The decision signifies conversion from the previously granted accelerated approval for this indication, which was based on the Phase I/II KEYNOTE-021 study. Importantly, the new KEYNOTE-189 data were examined under the FDA’s Oncology Center of Excellence Real-Time Oncology Review (RTOR) pilot programme, which was announced by FDA Commissioner Scott Gottlieb in June 2018.

It is the second time that the RTOR programme has been used, representing continued efforts by the FDA to achieve a more efficient review process, in this case by allowing tailored recommendations for the most effective ways of analysing trial data in order to answer key regulatory questions. Indeed, this approval of Keytruda, which was also conducted under Priority Review, came five weeks earlier than the published Prescription Drug User Fee Amendments (PDUFA) date of September 23.

While this transition from accelerated to full approval will not change clinical practice in the US, it will further cement Merck’s leadership position in NSqNSCLC and adds yet another string to Keytruda’s bow.

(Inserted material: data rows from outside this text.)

(* ===== verification/RoundsTrees.v ===== *)
(** * Decision trees over the network  (GBDT/SID3.cpp, Share/Share.hpp)

    The programs that each party runs to divide shares, to train the tree of
    [SID3.v] and to predict with it.  Training opens the sizes of the nodes, the
    class counts and the Gini values, so all parties take the same branches and
    build trees of one shape; [training_over_the_network] says that the tree of
    each party is its part of the joint tree. *)
From stdpp Require Import base list numbers sets strings gmap relations.
From Stdlib Require Import ZArith Lia.
From S2P Require Import Prelude FixedPoint Random TripleHandler Share SharePF Mailbox Rounds RoundsDivision RoundsVector RoundsRealises ShareFP Double FixedCompare FixedCompareCorrect RoundsFixed FixedWhole FixedInverse Json SID3 SID3Correct.
Import Address Message Server.
#[local] Open Scope Z_scope.
#[local] Open Scope qmpc_scope.
Import FixedCompare SID3.

Module AtPartyTrees.
Import FixedPoint FixedDouble AtParty.

Section Programs.
Context `{DF : DecFloat} `{E : Env} `{CI : CppInt} {R : Type} (id : nat → AddressId) (me : nat).
#[local] Existing Instance fp_value.
#[local] Existing Instance fp_text.
#[local] Abbreviation L := (@L R).
#[local] Abbreviation l_mul := (l_mul (R := R) id me).
#[local] Abbreviation l_v_mul := (l_v_mul (R := R) id me).
#[local] Abbreviation l_open := (l_open (R := R) id me).
#[local] Abbreviation l_open_vec := (l_open_vec (R := R) id me).
#[local] Abbreviation l_div := (l_div (R := R) id me).
#[local] Abbreviation l_addc := (l_addc me).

Strengths and weaknesses of the RTOR programme

The RTOR programme includes early, iterative engagement with the applicant and enables review of the data to begin in advance of an application being submitted, in this instance upon release of KEYNOTE-189 data at the American Association of Cancer Research Annual Meeting in April 2018.

Similarly, the first use of the RTOR pilot programme allowed Novartis’ CDK4/6 inhibitor Kisqali (ribociclib) to be approved for the first-line treatment of HR+/HER2- advanced breast cancer in July 2018, based on the Phase III MONALEESA-7 and MONALEESA-3 trials, only three weeks after the formal application was made. This label expansion included untreated pre- and peri-menopausal women, adding to the existing approval for Kisqali for untreated post-menopausal women.

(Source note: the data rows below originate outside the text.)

(** A batch of [num] rows: every party obtains the same row numbers, the
    first [num] of the special party's shuffle, all different and all below
    [size]; asking for more rows than there are is an error. *)
Theorem batch_rows_distinct `{DL : DecLaws} {E : Env} {V : ValidEnv E} `{CL : CppIntLaws}
    {SH : Shuffle} {SL : ShuffleLaws SH} num size w :
  (0 ≤ num ≤ size → size ≤ 2 ^ 26 →
   ∃ idx, get_random_x num size w = Ok (idx, w) ∧ length idx = Z.to_nat num
     ∧ NoDup idx ∧ Forall (λ i, 0 ≤ i < size) idx ∧ idx = batch num size w)
  ∧ (size < num → get_random_x num size w = Throw (RuntimeError "sgd index count error")).
Proof.
  split.
  - intros Hn Hs. destruct (get_random_x_runs num size w Hn Hs) as (idx & w' & He & -> & ->).
    destruct (batch_spec num size w Hn) as (H1 & H2 & H3). eexists. split; [exact He|]. done.
  - intros Hn. unfold get_random_x. by rewrite (proj2 (Z.ltb_lt size num)).
Qed.

(** C31: the gradient of the cross entropy over a batch: every party opens the
    same numbers [gv], one for every parameter, and there are [num] different
    rows such that entry [j] is, up to [num] units, the sum over these rows of
    [h * x_j], where [h] exceeds minus the target the sigmoid of the row's
    weighted sum, up to the rounding of the sum and of the quotient. *)
Theorem cross_entropy_gradient `{DL : DecLaws} {E : Env} {V : ValidEnv E} {TB} {TL : TripleLaws TB E}
    `{CL : CppIntLaws} {CE : CppExp} {SH : Shuffle} {SL : ShuffleLaws SH}
    {Q K e_max d m} (ES : entropy_sizes (TB := TB) Q K e_max d m) fuel x t xvs tvs num theta vs w :
  Data (Q := Q) (K := K) (d := d) (m := m) x t xvs tvs → (0 < num ≤ m)%nat → entry_size (TB := TB) (K := K) num < wire →
  Forall2 (FShares Q) theta vs → length vs = d → Forall (λ v, Z.abs v ≤ K) vs →
  ∃ g w' gv, df_batch (S fuel) (mkCrossEntropyError x t) (Z.of_nat num) theta w = Ok (g, w')
    ∧ (∀ me, @recons_vec_at fp_value E me g = Ok gv) ∧ length gv = d
    ∧ batch_gradient (d := d) xvs tvs num vs gv.
Proof.
  intros HD Hn Hw Ht Hl Hv.
  destruct (df_batch_runs ES fuel x t xvs tvs num theta vs w HD Hn Ht Hl Hv) as (g & w' & He & gv & Hg & Hlg & _ & Hgr).
  exists g, w', gv. split; [exact He|]. split; [|done]. intros me. by eapply recons_vec_fp.
Qed.

(** A logistic regression over a single row is undefined: the batch is half
    the number of rows, rounded down, so it is empty, and the matrix of its rows
    is made from an empty vector, whose first row is read. *)
Theorem logistic_single_row `{DL : DecLaws} {E : Env} {V : ValidEnv E} `{CL : CppIntLaws} {CE : CppExp} {SH : Shuffle}
    {SL : ShuffleLaws SH} fuel table arg x y w :
  LogisticRegressionJob.parse_table table arg = Ok (x, y) → length table = 1%nat →
  LogisticRegressionJob.compute fuel table arg w = Throw (Undefined "mat_v[0]").
Proof.
  intros Hp Hl. assert (∃ x0, x = [x0]) as (x0 & ->).
  { unfold LogisticRegressionJob.parse_table in Hp. apply rbind_Ok_inv in Hp as (arg0 & _ & Hp).
    apply rbind_Ok_inv in Hp as (one & _ & Hp). apply rbind_Ok_inv in Hp as (x' & Hx & Hp).
    apply rbind_Ok_inv in Hp as (arg1 & _ & Hp). apply rbind_Ok_inv in Hp as (j & _ & Hp).
    apply rbind_Ok_inv in Hp as (y' & _ & [= -> _]). apply traverse_length in Hx. rewrite Hl in Hx.
    destruct x as [|x0 [|]]; try discriminate Hx. by exists x0. }
  unfold LogisticRegressionJob.compute. rewrite bind_ok with (a := ([x0], y)) (w' := w) by (unfold lift; by rewrite Hp).
  cbn [length]. rewrite bind_ok with (a := FixedPoint.shift) (w' := w).
  2: { unfold lift. change "1"%string with (TripleHandler.to_string 1). by rewrite (dec_int 1). }
  rewrite bind_ok with (a := x0) (w' := w) by done.
  change LogisticRegressionJob.iterateNum with (S 99). unfold Optimizer.SGD_optimize. cbn [Optimizer.descend].
  change (Z.quot (Z.of_nat 1) 2) with 0. apply bind_throw. cbn [Optimizers.df_batch objective]. unfold df_batch.
  cbn [CrossEntropyError.x length].
  destruct (get_random_x_runs 0 (Z.of_nat 1) w ltac:(lia) ltac:(lia)) as (idx & w' & Hi & -> & ->).
  rewrite (bind_ok _ _ _ _ _ Hi). done.
Qed.

(** ** Two rows of a constant and a number *)

Module ToyLogistic.
#[local] Existing Instance rat_dec.
#[local] Existing Instance steady_env.
#[local] Existing Instance nearest.
#[local] Existing Instance exp_one.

While the RTOR scheme is clearly an important new initiative that will allow quality issues to be identified earlier, the true breadth of its utility is yet to be determined. In order to be eligible, the FDA states that submissions must include “endpoints that can be easily interpreted,” such as overall or progression-free survival in randomised trials, as was the case for the KEYNOTE-189, MONALEESA-7, and MONALEESA-3 trials.

Given the increasing complexity of surrogate endpoints in oncology trials, and the prevalence of approvals based on non-randomised studies, this requirement could paradoxically disadvantage developers already using these strategies to aim for a faster route to the clinic. Additionally, more complex submissions such as those including companion diagnostics may also be excluded from the pilot programme, which could again unintentionally hinder developers attempting to better define which patients could benefit from their products.

It also remains to be seen whether the RTOR scheme will eventually be used for novel drugs or regimens, since the pilot is currently restricted to supplemental applications only. The programme may encourage faster data publication and greater clarity of analysis, but conversely, there is a risk that developers could delay or avoid submitting data to the scheme if they are incomplete or not as positive as anticipated.

No definite end date for the pilot programme has been released, so while at first glance it appears likely to benefit patients, the industry must wait to see if it will be as successful as Commissioner Gottlieb hopes.